(Collected data)
════
(* ===== verification/CommerceOrders.v ===== *)
(** * MiniApp commerce orders ([services/miniapp_commerce/orders.py], [timeout_sweep.py], the bills of [pipeline.py])

    The order state machine with its parallel fulfilment state, the payment policy
    over binary64 amounts, persistence, and the sweep that refunds stalled orders.
    [_ORDERS] is an insertion-ordered dict of mutable objects: an operation changes
    the object in place, which is replacing the value under its key.  The state
    also holds the clock, the random tokens drawn and the contents of the orders
    file. *)

From S2P Require Import Prelude PyBytes PyJson PyFloat.
#[local] Open Scope string_scope.

Inductive OrderStatus : Type :=
| DRAFT | QUOTED | SIGNED | POLICY_CHECKED | LOCKED | EXECUTED | EVIDENCE_SUBMITTED
| VERIFIED | SETTLED | REFUNDED | REJECTED.

#[export] Instance OrderStatus_eq_dec : EqDecision OrderStatus.
Proof. solve_decision. Defined.

Definition OrderStatus_value (s : OrderStatus) : string :=
  match s with
  | DRAFT => "DRAFT" | QUOTED => "QUOTED" | SIGNED => "SIGNED"
  | POLICY_CHECKED => "POLICY_CHECKED" | LOCKED => "LOCKED" | EXECUTED => "EXECUTED"
  | EVIDENCE_SUBMITTED => "EVIDENCE_SUBMITTED" | VERIFIED => "VERIFIED" | SETTLED => "SETTLED"
  | REFUNDED => "REFUNDED" | REJECTED => "REJECTED"
  end.

Inductive FulfillmentStatus : Type :=
| F_PENDING_ACCEPT | F_ACCEPTED | F_PROCESSING | F_DELIVERED | F_VERIFIED | F_SETTLED
| F_DISPUTED | F_REFUNDED.

#[export] Instance FulfillmentStatus_eq_dec : EqDecision FulfillmentStatus.
Proof. solve_decision. Defined.

Definition FulfillmentStatus_value (s : FulfillmentStatus) : string :=
  match s with
  | F_PENDING_ACCEPT => "PENDING_ACCEPT" | F_ACCEPTED => "ACCEPTED"
  | F_PROCESSING => "PROCESSING" | F_DELIVERED => "DELIVERED" | F_VERIFIED => "VERIFIED"
  | F_SETTLED => "SETTLED" | F_DISPUTED => "DISPUTED" | F_REFUNDED => "REFUNDED"
  end.

(** An amount or limit as a JSON document gives it. *)
Inductive py_num : Type := NInt (n : Z) | NFloat (x : float) | NStr (s : string).

Definition num_truthy (v : py_num) : bool :=
  match v with
  | NInt n => negb (n =? 0)%Z
  | NFloat x => ftruthy x
  | NStr s => negb (str_eqb s "")
  end.
(** [float(v)]; [None] is the [ValueError] of a string that is no number.  Integers are
    those a float can hold, the others raise in Python. *)
Definition num_float (v : py_num) : option float :=
  match v with
  | NInt n => Some (float_of_int n)
  | NFloat x => Some x
  | NStr s => float_of_str s
  end.

Record PaymentPolicy := Policy {
  single_limit_usdc : option py_num;
  daily_limit_usdc : option py_num;
  spent_today_usdc : option py_num;
  infinite_approve : bool;
  allowed_agents : list string
}.

(** What [policy_result] holds; the code stores the limits as text. *)
Inductive policy_result_t : Type :=
| PolicyRejected (reason : string)
| PolicyOk (self_deal : bool) (single daily spent_today : float).

Record history_item := History { h_at : Z; h_status : OrderStatus; h_note : string }.

Record MiniAppOrder := Order {
  order_id : string;
  buyer_identity_id : string;
  seller_identity_id : option string;
  builder_address : option string;
  intent : list (string * json);
  offer : option (list (string * json));
  status : OrderStatus;
  fulfillment_status : FulfillmentStatus;
  amount_usdc : string;
  buyer_wallet : option string;
  seller_wallet : option string;
  binding_id : option Z;
  evidence : option (list (string * json));
  verification_run_id : option string;
  created_at : Z;
  updated_at : Z;
  signatures : gmap string string;
  policy_result : option policy_result_t;
  history : list history_item
}.

(** Field assignments. *)
Definition set_status (s : OrderStatus) (f : FulfillmentStatus) (o : MiniAppOrder) : MiniAppOrder :=
  Order (order_id o) (buyer_identity_id o) (seller_identity_id o) (builder_address o) (intent o)
    (offer o) s f (amount_usdc o) (buyer_wallet o) (seller_wallet o) (binding_id o) (evidence o)
    (verification_run_id o) (created_at o) (updated_at o) (signatures o) (policy_result o) (history o).
Definition set_offer (of_ : list (string * json)) (seller : string) (wallet builder : option string)
    (amount : string) (o : MiniAppOrder) : MiniAppOrder :=
  Order (order_id o) (buyer_identity_id o) (Some seller) builder (intent o) (Some of_) QUOTED
    F_PENDING_ACCEPT amount (buyer_wallet o) wallet (binding_id o) (evidence o)
    (verification_run_id o) (created_at o) (updated_at o) (signatures o) (policy_result o) (history o).
Definition set_evidence (e : list (string * json)) (o : MiniAppOrder) : MiniAppOrder :=
  Order (order_id o) (buyer_identity_id o) (seller_identity_id o) (builder_address o) (intent o)
    (offer o) (status o) (fulfillment_status o) (amount_usdc o) (buyer_wallet o) (seller_wallet o)
    (binding_id o) (Some e) (verification_run_id o) (created_at o) (updated_at o) (signatures o)
    (policy_result o) (history o).
Definition set_signature (role signature : string) (o : MiniAppOrder) : MiniAppOrder :=
  Order (order_id o) (buyer_identity_id o) (seller_identity_id o) (builder_address o) (intent o)
    (offer o) (status o) (fulfillment_status o) (amount_usdc o) (buyer_wallet o) (seller_wallet o)
    (binding_id o) (evidence o) (verification_run_id o) (created_at o) (updated_at o)
    (<[role := signature]> (signatures o)) (policy_result o) (history o).
Definition set_policy (r : policy_result_t) (o : MiniAppOrder) : MiniAppOrder :=
  Order (order_id o) (buyer_identity_id o) (seller_identity_id o) (builder_address o) (intent o)
    (offer o) (status o) (fulfillment_status o) (amount_usdc o) (buyer_wallet o) (seller_wallet o)
    (binding_id o) (evidence o) (verification_run_id o) (created_at o) (updated_at o) (signatures o)
    (Some r) (history o).
Definition set_refs (binding : option Z) (run : option string) (o : MiniAppOrder) : MiniAppOrder :=
  Order (order_id o) (buyer_identity_id o) (seller_identity_id o) (builder_address o) (intent o)
    (offer o) (status o) (fulfillment_status o) (amount_usdc o) (buyer_wallet o) (seller_wallet o)
    binding (evidence o) run (created_at o) (updated_at o) (signatures o) (policy_result o) (history o).
Definition stamp (at_ : Z) (note : string) (o : MiniAppOrder) : MiniAppOrder :=
  Order (order_id o) (buyer_identity_id o) (seller_identity_id o) (builder_address o) (intent o)
    (offer o) (status o) (fulfillment_status o) (amount_usdc o) (buyer_wallet o) (seller_wallet o)
    (binding_id o) (evidence o) (verification_run_id o) (created_at o) at_ (signatures o)
    (policy_result o) (history o ++ [History at_ (status o) note])%list.

(** A bill of [pipeline.py]. *)
Record Bill := MkBill {
  bill_id : string;
  bill_order_id : string;
  bill_buyer_wallet : option string;
  bill_seller_wallet : option string;
  bill_amount_usdc : string;
  bill_status : string;
  bill_binding_id : option Z;
  bill_created_at : Z
}.

Record commerce := Commerce {
  orders : list (string * MiniAppOrder);
  bills : list Bill;
  disk : option (list MiniAppOrder);
  disk_ok : bool;
  now : Z;
  drawn : nat
}.

(** Assigning under an existing key keeps its place. *)
Fixpoint replace (k : string) (v : MiniAppOrder) (d : list (string * MiniAppOrder)) :
    list (string * MiniAppOrder) :=
  match d with
  | [] => []
  | (k', v') :: r => if bool_decide (k = k') then (k, v) :: r else (k', v') :: replace k v r
  end.

(** [d[k] = v] *)
Definition dict_set (k : string) (v : MiniAppOrder) (d : list (string * MiniAppOrder)) :
    list (string * MiniAppOrder) :=
  match dict_get k d with Some _ => replace k v d | None => d ++ [(k, v)] end.

Definition set_orders (d : list (string * MiniAppOrder)) (c : commerce) : commerce :=
  Commerce d (bills c) (disk c) (disk_ok c) (now c) (drawn c).
Definition set_bills (b : list Bill) (c : commerce) : commerce :=
  Commerce (orders c) b (disk c) (disk_ok c) (now c) (drawn c).

Section Commerce.
Context (token_hex : nat -> string).
Abbreviation MC := (M commerce py_exn).
#[local] Open Scope py_scope.

(** [_persist]: every order of the dict; a failed write is swallowed. *)
Definition persist (c : commerce) : commerce :=
  Commerce (orders c) (bills c) (if disk_ok c then Some (map snd (orders c)) else disk c) (disk_ok c)
    (now c) (drawn c).

(** [_touch], with the assignments that precede it. *)
Definition touch (o : MiniAppOrder) (note : string) : MC MiniAppOrder :=
  let! c := py_get in
  let o' := stamp (now c) note o in
  py_modify (fun c => persist (set_orders (replace (order_id o) o' (orders c)) c)) ;;;
  py_ret o'.

Definition get_order (id : string) : MC MiniAppOrder :=
  let! c := py_get in
  match dict_get id (orders c) with
  | None => py_raise (KeyError "order not found")
  | Some o => py_ret o
  end.

(** [x.lower() if x else None] *)
Definition lower_wallet (w : option string) : option string :=
  if truthy_str w then py_lower <$> w else None.

(** [str(v)] of an amount given as text or as an integer. *)
Definition amount_text (v : Z + string) : string :=
  match v with inl n => py_str_int n | inr s => s end.
(** [str(v or "0")] *)
Definition amount_or_zero (v : option (Z + string)) : string :=
  match v with
  | None => "0"
  | Some (inl n) => if (n =? 0)%Z then "0" else py_str_int n
  | Some (inr s) => if str_eqb s "" then "0" else s
  end.

(** [create_order]: the new order is stamped and persisted before it enters the
    dict. *)
Definition create_order (buyer : string) (int : list (string * json)) (amount : option (Z + string))
    (wallet builder : option string) : MC MiniAppOrder :=
  let! c := py_get in
  let id := ("ord_" ++ token_hex (drawn c))%string in
  let o := Order id buyer None (lower_wallet builder) int None DRAFT F_PENDING_ACCEPT
             (amount_or_zero amount) (lower_wallet wallet) None None None None (now c) (now c) ∅ None [] in
  let o := stamp (now c) "created" o in
  py_modify persist ;;;
  py_modify (fun c => Commerce (dict_set id o (orders c)) (bills c) (disk c) (disk_ok c) (now c)
                        (S (drawn c))) ;;;
  py_ret o.

Definition attach_offer (id : string) (of_ : list (string * json)) (amount : option (Z + string))
    (builder : option string) (seller : string) (wallet : option string) : MC MiniAppOrder :=
  let! o := get_order id in
  touch (set_offer of_ seller (lower_wallet wallet)
           (if truthy_str builder then py_lower <$> builder else builder_address o)
           (match amount with Some a => amount_text a | None => amount_usdc o end) o)
    "offer_attached".

Definition accept_order (id : string) : MC MiniAppOrder :=
  let! o := get_order id in
  py_require (mem (fulfillment_status o) [F_PENDING_ACCEPT])
    (ValueError ("cannot accept from fulfillment: " ++ FulfillmentStatus_value (fulfillment_status o))) ;;;
  py_require (mem (status o) [QUOTED; SIGNED; POLICY_CHECKED; LOCKED])
    (ValueError ("cannot accept from status: " ++ OrderStatus_value (status o))) ;;;
  touch (set_status (status o) F_ACCEPTED o) "fulfillment_accepted".

Definition start_processing (id : string) : MC MiniAppOrder :=
  let! o := get_order id in
  py_require (mem (status o) [LOCKED]) (ValueError "funds must be locked before processing") ;;;
  py_require (mem (fulfillment_status o) [F_ACCEPTED])
    (ValueError ("cannot start processing from fulfillment: "
                   ++ FulfillmentStatus_value (fulfillment_status o))) ;;;
  touch (set_status (status o) F_PROCESSING o) "fulfillment_processing".

Definition deliver_order (id : string) (ev : list (string * json)) : MC MiniAppOrder :=
  let! o := get_order id in
  py_require (mem (status o) [LOCKED]) (ValueError "funds must be locked before delivery") ;;;
  py_require (mem (fulfillment_status o) [F_ACCEPTED; F_PROCESSING])
    (ValueError ("cannot deliver from fulfillment: " ++ FulfillmentStatus_value (fulfillment_status o))) ;;;
  let! o := touch (set_status EVIDENCE_SUBMITTED F_DELIVERED (set_evidence ev o)) "evidence_submitted" in
  touch o "fulfillment_delivered".

Definition sign_order (id role signature : string) : MC MiniAppOrder :=
  let! o := get_order id in
  let o := set_signature role signature o in
  if bool_decide (is_Some (signatures o !! "buyer")) && bool_decide (is_Some (signatures o !! "seller"))
  then touch (set_status SIGNED (fulfillment_status o) o) "both_signed"
  else touch o ("signed:" ++ role).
════
Description of the task:
Find and copy each line of the data where "NStr" is present.

Expected output:
Inductive py_num : Type := NInt (n : Z) | NFloat (x : float) | NStr (s : string).
  | NStr s => negb (str_eqb s "")
  | NStr s => float_of_str s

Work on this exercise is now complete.